Although this point may be moot since the attacker clearly had root access to the VPN server.
The blame game
NordVPN has published an official statement on the incident, in which it explains that only a single server located in Finland was affected. It also says that fault lies with the server center staff:
"The attacker gained access to the server by exploiting an insecure remote management system left by the datacenter provider. We were unaware that such a system existed.”
We have to say, though, that we feel a company as large as NordVPN should be sending out its own technicians to setup its own bare-metal VPN servers, rather than relying on potentially untrustworthy third-party server staff to setup their VPN servers.
In our view, a VPN service should have complete control over its servers. Doing this would go a long way towards hardening a VPN server network against all threats. Interestingly, this is also a view held by Niko Viskari, CEO of the server center in question:
"Yes, we can confirm [Nord] were our clients," Viskari told The Register. "And they had a problem with their security because they did not take care of it themselves.

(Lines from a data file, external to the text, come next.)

Lemma ok_ptr a out : arena_ok a out -> 0 <= alloc_ptr_ a.
Proof.
  intros [Hr [[-> _]|(b & Hb & Hi)] _ _ Hb' _]; [done|]. specialize (Hb' _ Hb). unfold inside in Hi. cbn in Hi. lia.
Qed.

Lemma AllocateFallback_ok a out p n :
  arena_ok a out -> 0 < n < u64_modulus -> fresh_block p (block_len n) a ->
  let '(r, a') := AllocateFallback p n a in r = p /\ arena_ok a' ((r, n) :: out).
Proof using Hblock.
  intros Hok Hn Hf. unfold AllocateFallback, block_len in *. destruct (Z.ltb_spec (kBlockSize ÷ 4) n) as [Hl|Hl].
  - cbn. split; [done|]. apply large_ok; [done|lia|done].
  - cbn. split; [done|]. pose proof (Z.quot_div_nonneg kBlockSize 4).
    assert (kBlockSize / 4 <= kBlockSize) by (apply Z.div_le_upper_bound; lia).
    pose proof (bump_ok _ _ 0 n (block_ok a out p kBlockSize (u64 (blocks_memory_ a + kBlockSize)) Hok ltac:(lia) Hf)) as Hbump.
    cbn in Hbump. rewrite Z.add_0_r, (u64_id p) in Hbump by (destruct Hf as (? & ? & _); lia). apply Hbump; lia.
Qed.

Lemma do_op_ok a out o p :
  arena_ok a out -> op_ok o -> fresh_block p (block_len (op_bytes o)) a ->
  arena_ok (do_op o p a).2 (option_list (do_op o p a).1 ++ out).
Proof using Hblock Halign.
  intros Hok Ho Hf. pose proof align_bounds as Ha. pose proof (ok_rest _ _ Hok) as Hr.
  destruct o as [n|x n|]; cbn [op_ok op_bytes] in *.
  - cbn [do_op]. unfold Allocate. destruct (Z.leb_spec n (alloc_bytes_remaining_ a)) as [Hl|Hl].
    + cbn. pose proof (bump_ok _ _ 0 n Hok) as Hb. rewrite Z.add_0_r, (u64_id (alloc_ptr_ a)) in Hb.
      * apply Hb; lia.
      * pose proof (ok_ptr _ _ Hok). pose proof (ok_end _ _ Hok). lia.
    + pose proof (AllocateFallback_ok _ _ p n Hok ltac:(lia) Hf) as H. by destruct (AllocateFallback p n a) as [r a'], H.
  - pose proof (slop_spec a (ok_ptr _ _ Hok)) as [Hs _]. cbn [do_op]. unfold AllocateAligned. rewrite (u64_id (n + _)) by lia.
    destruct (Z.leb_spec (n + slop a) (alloc_bytes_remaining_ a)) as [Hl|Hl]; [|destruct x; [done|]].
    + cbn. rewrite (Z.add_comm n). apply bump_ok; [done|lia..].
    + pose proof (AllocateFallback_ok _ _ p n Hok ltac:(lia) Hf) as H. by destruct (AllocateFallback p n a) as [r a'], H.
  - cbn. apply block_ok; [done|lia|]. revert Hf. unfold block_len. destruct (Z.ltb_spec (kBlockSize ÷ 4) 0); [|done].
    pose proof (Z.quot_pos kBlockSize 4). lia.
Qed.

Lemma arena_run_ok a out : arena_run a out -> arena_ok a out.
Proof using Hblock Halign.
  induction 1 as [|a out o p _ IH Ho Hf]; [|by apply do_op_ok].
  split; cbn; [done|by left|done|set_solver..|constructor].
Qed.

(** Memory from the fast path is aligned, memory from the fallback as far as that
    of [new char[]] is. *)
Lemma AllocateAligned_aligned a out x p n r a' :
  arena_ok a out -> op_ok (OpAligned x n) -> p mod align = 0 ->
  AllocateAligned x p n a = Some (r, a') -> r mod align = 0.
Proof using Hblock Halign.
  intros Hok [Hn Hn'] Hp. pose proof align_bounds as Ha. pose proof (ok_ptr _ _ Hok) as Hptr. pose proof (ok_end _ _ Hok).
  pose proof (slop_spec a Hptr) as [Hs Hal]. unfold AllocateAligned. rewrite (u64_id (n + _)) by lia.
  destruct (Z.leb_spec (n + slop a) (alloc_bytes_remaining_ a)) as [Hl|Hl]; [|destruct x; [done|]].
  - intros [= <- _]. by rewrite u64_id by lia.
  - unfold AllocateFallback, AllocateNewBlock. intros E. destruct (_ <? _) in E; by injection E as <- _.
Qed.

End arena.

(** ** The two arenas *)

Module ArenaConst.
Definition kBlockSize : Z := 4096.
(** The size of a pointer. *)
Definition align : Z := 8.
End ArenaConst.

Module RTMArenaConst.
Definition kBlockSize : Z := 16 * 4096.
Definition align : Z := 64.
End RTMArenaConst.

Lemma Arena_params : 64 <= ArenaConst.kBlockSize < u64_modulus /\ exists k, 0 <= k <= 6 /\ ArenaConst.align = 2 ^ k.
Proof. split; [done|]. by exists 3. Qed.

Lemma RTMArena_params : 64 <= RTMArenaConst.kBlockSize < u64_modulus /\ exists k, 0 <= k <= 6 /\ RTMArenaConst.align = 2 ^ k.
Proof. split; [done|]. by exists 6. Qed.

(** What a run of either arena has handed out. *)
Definition pieces_ok (a : Arena) (out : list range) : Prop :=
  ForallOrdPairs disjoint_range out /\
  forall x, x ∈ out -> 0 < x.1 /\ (exists b, b ∈ blocks_ a /\ inside x b) /\
    disjoint_range x (alloc_ptr_ a, alloc_bytes_remaining_ a).

Lemma arena_ok_pieces a out : arena_ok a out -> pieces_ok a out.
Proof.
  intros Hok. split; [apply Hok|]. intros x Hx. destruct (ok_out _ _ Hok x Hx) as [(b & Hb & Hi) Hr].
  split_and!; [|eauto|done]. pose proof (ok_blocks _ _ Hok b Hb). unfold inside in Hi. lia.
Qed.

(** C33: Whatever is allocated, in whichever order, the pieces that an arena has
    handed out do not overlap, are not null, lie in blocks of the arena and
    outside of what it still has to give; this holds for [Arena] and for
    [RTMArena], with its aborted regions and the blocks that [RTMArenaScope] adds.
    [Arena] aligns to pointers; [RTMArena] returns cache-line aligned memory when
    the block that it may have to allocate is so aligned. *)
Theorem arena_pieces_disjoint a out :
  (arena_run ArenaConst.kBlockSize ArenaConst.align a out ->
     pieces_ok a out /\
     forall x p n r a', op_ok ArenaConst.align (OpAligned x n) -> fresh_block p (block_len ArenaConst.kBlockSize n) a ->
       AllocateAligned ArenaConst.kBlockSize ArenaConst.align x p n a = Some (r, a') -> r mod 8 = 0) /\
  (arena_run RTMArenaConst.kBlockSize RTMArenaConst.align a out ->
     pieces_ok a out /\
     forall x p n r a', op_ok RTMArenaConst.align (OpAligned x n) -> p mod 64 = 0 ->
       AllocateAligned RTMArenaConst.kBlockSize RTMArenaConst.align x p n a = Some (r, a') -> r mod 64 = 0).
Proof.
  destruct Arena_params as [Hb Ha], RTMArena_params as [Hb' Ha'].
  split; intros Hrun; (apply arena_run_ok in Hrun; [|done..]); (split; [by apply arena_ok_pieces|]); intros x p n r a' Hop Hp Hal.
  - change 8 with ArenaConst.align. eapply (AllocateAligned_aligned _ _ Hb Ha); [done..| |done]. destruct Hp as (_ & _ & Hp & _). unfold ArenaConst.align. clear - Hp.
    Z.to_euclidean_division_equations. lia.
  - by eapply (AllocateAligned_aligned _ _ Hb' Ha').
Qed.

(** The retry of [RTMArenaScope] succeeds.  When [AllocateAligned] aborts the
    region, the scope recognises the status and allocates a block outside of the
    region; all of the pages it touches are in that block, and the same call in
    the next attempt takes its memory from the block without another abort, for
    all sizes that can fit (up to 65536 less the possible slop). *)
Lemma arena_retry_succeeds a out p n :
  arena_run RTMArenaConst.kBlockSize RTMArenaConst.align a out ->
  0 < n <= 65488 -> fresh_block p RTMArenaConst.kBlockSize a ->
  let '(touched, a') := AllocateFallback_block RTMArenaConst.kBlockSize p a in
  RTMArenaScope_allocates (explicit_stat 240) = true /\
  (forall x, x ∈ touched -> p <= x < p + RTMArenaConst.kBlockSize) /\
  exists r a'', AllocateAligned RTMArenaConst.kBlockSize RTMArenaConst.align true 0 n a' = Some (r, a'') /\
    inside (r, n) (p, RTMArenaConst.kBlockSize) /\ r mod 64 = 0.
Proof.
  intros Hrun Hn (Hp & Hend & Hmod & Hf). cbn [AllocateFallback_block AllocateNewBlock].
  destruct RTMArena_params as [Hb Ha].
  set (a' := mkArena p _ _ _). split; [done|]. split.
  { intros x (i & -> & [_ Hi]%elem_of_seq)%list_elem_of_fmap. change (Z.to_nat _) with 16%nat in Hi. cbn in Hi.
    unfold RTMArenaConst.kBlockSize. lia. }
  pose proof (slop_spec _ Ha a' (Z.lt_le_incl _ _ Hp)) as [Hs Hal].
  assert (Hs' : slop RTMArenaConst.align a' <= 48).
  { cbn [alloc_ptr_ a'] in Hal. unfold RTMArenaConst.align in *. clear - Hal Hmod Hs. Z.to_euclidean_division_equations. lia. }
  unfold RTMArenaConst.kBlockSize in *.
  unfold AllocateAligned. rewrite (u64_id (n + _)) by (unfold u64_modulus; lia).
  destruct (Z.leb_spec (n + slop RTMArenaConst.align a') (alloc_bytes_remaining_ a')) as [Hl|Hl]; [|cbn in Hl; lia].
  eexists _, _. split; [done|]. cbn [alloc_ptr_ a']. rewrite u64_id by lia. split; [|done]. unfold inside; cbn; lia.
Qed.

(** ** Examples *)

(** Blocks at 4096 and 69648: the second is only 16-byte aligned, and so is the
    memory that [RTMArena] returns from it. *)
Definition w_arena : Arena :=
  (do_op RTMArenaConst.kBlockSize RTMArenaConst.align (OpAligned false 100) 4096 Arena_ctor).2.

Lemma w_arena_run : arena_run RTMArenaConst.kBlockSize RTMArenaConst.align w_arena [(4096, 100)].
Proof.
  apply (run_op RTMArenaConst.kBlockSize RTMArenaConst.align Arena_ctor [] (OpAligned false 100) 4096); [constructor|done|].
  repeat split; by constructor.
Qed.

Example RTMArena_unaligned :
  exists a, AllocateAligned RTMArenaConst.kBlockSize RTMArenaConst.align false 69648 20000 w_arena = Some (4224, a) /\
    exists a', AllocateAligned RTMArenaConst.kBlockSize RTMArenaConst.align false 69648 60000 a = Some (69648, a') /\ 69648 mod 64 = 16.
Proof. eexists. split; [reflexivity|]. eexists. split; reflexivity. Qed.

Lemma arena_pieces_disjoint_witness : pieces_ok w_arena [(4096, 100)].
Proof. exact (proj1 (proj2 (arena_pieces_disjoint w_arena [(4096, 100)]) w_arena_run)). Defined.

Lemma arena_retry_succeeds_witness :
  RTMArenaScope_allocates (explicit_stat 240) = true /\
  AllocateAligned RTMArenaConst.kBlockSize RTMArenaConst.align true 0 65488 w_arena = None.
Proof.
  split; [|reflexivity].
  refine (proj1 (arena_retry_succeeds w_arena [(4096, 100)] 69648 65488 w_arena_run ltac:(lia) _)).
  repeat split. constructor; [|constructor]. right. vm_compute. discriminate.
Defined.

...they had a problem with their security because they did not take care of it themselves
"We have many clients, and some large VPN service providers among them, who take care of their security very strongly,” he said, adding: "NordVPN seems it did not pay more attention to security by themselves, and somehow try to put this on our shoulders."
In his statement, Viskari goes on the explain that all servers provided by his company use the iLO or iDRAC remote access tools. These have known security issues from time to time, but the server center keeps them patched with the latest firmware updates from HP and Dell.
Unlike other its other customers, NordVPN did not ask for these tools to be restricted by placing them "inside private nets or shutting down ports until they are needed.”
NordVPN, for its part, claims it didn’t even know these tools existed; but if it had setup its own servers the problem would have never arisen.
"We did not disclose the exploit immediately because we had to make sure that none of our infrastructure could be prone to similar issues.”
Which does not explain why the issue took some 18 months to come to light, with NordVPN only finally admitting to it in the wake of a Twitterstorm which saw damning evidence widely published on the internet.
At the end of the day, though, more damage has been done to NordVPN’s reputation than to its users’ privacy.
"Even though only 1 of more than 3000 servers we had at the time was affected, we are not trying to undermine the severity of the issue" the provider said in its statement.
"We failed by contracting an unreliable server provider and should have done better to ensure the security of our customers. We are taking all the necessary means to enhance our security. We have undergone an application security audit, are working on a second no-logs audit right now, and are preparing a bug bounty program. We will give our all to maximize the security of every aspect of our service, and next year we will launch an independent external audit all of our infrastructure to make sure we did not miss anything else."
ProPrivacy statement
ProPrivacy is dedicated to providing its users with advice they can trust. We regularly include NordVPN in our recommendations because of the fantastic service they offer. In light of this breaking story, we will be removing NordVPN from our security and privacy related articles until such time as we are confident that their service meets our expectations and those of our readers.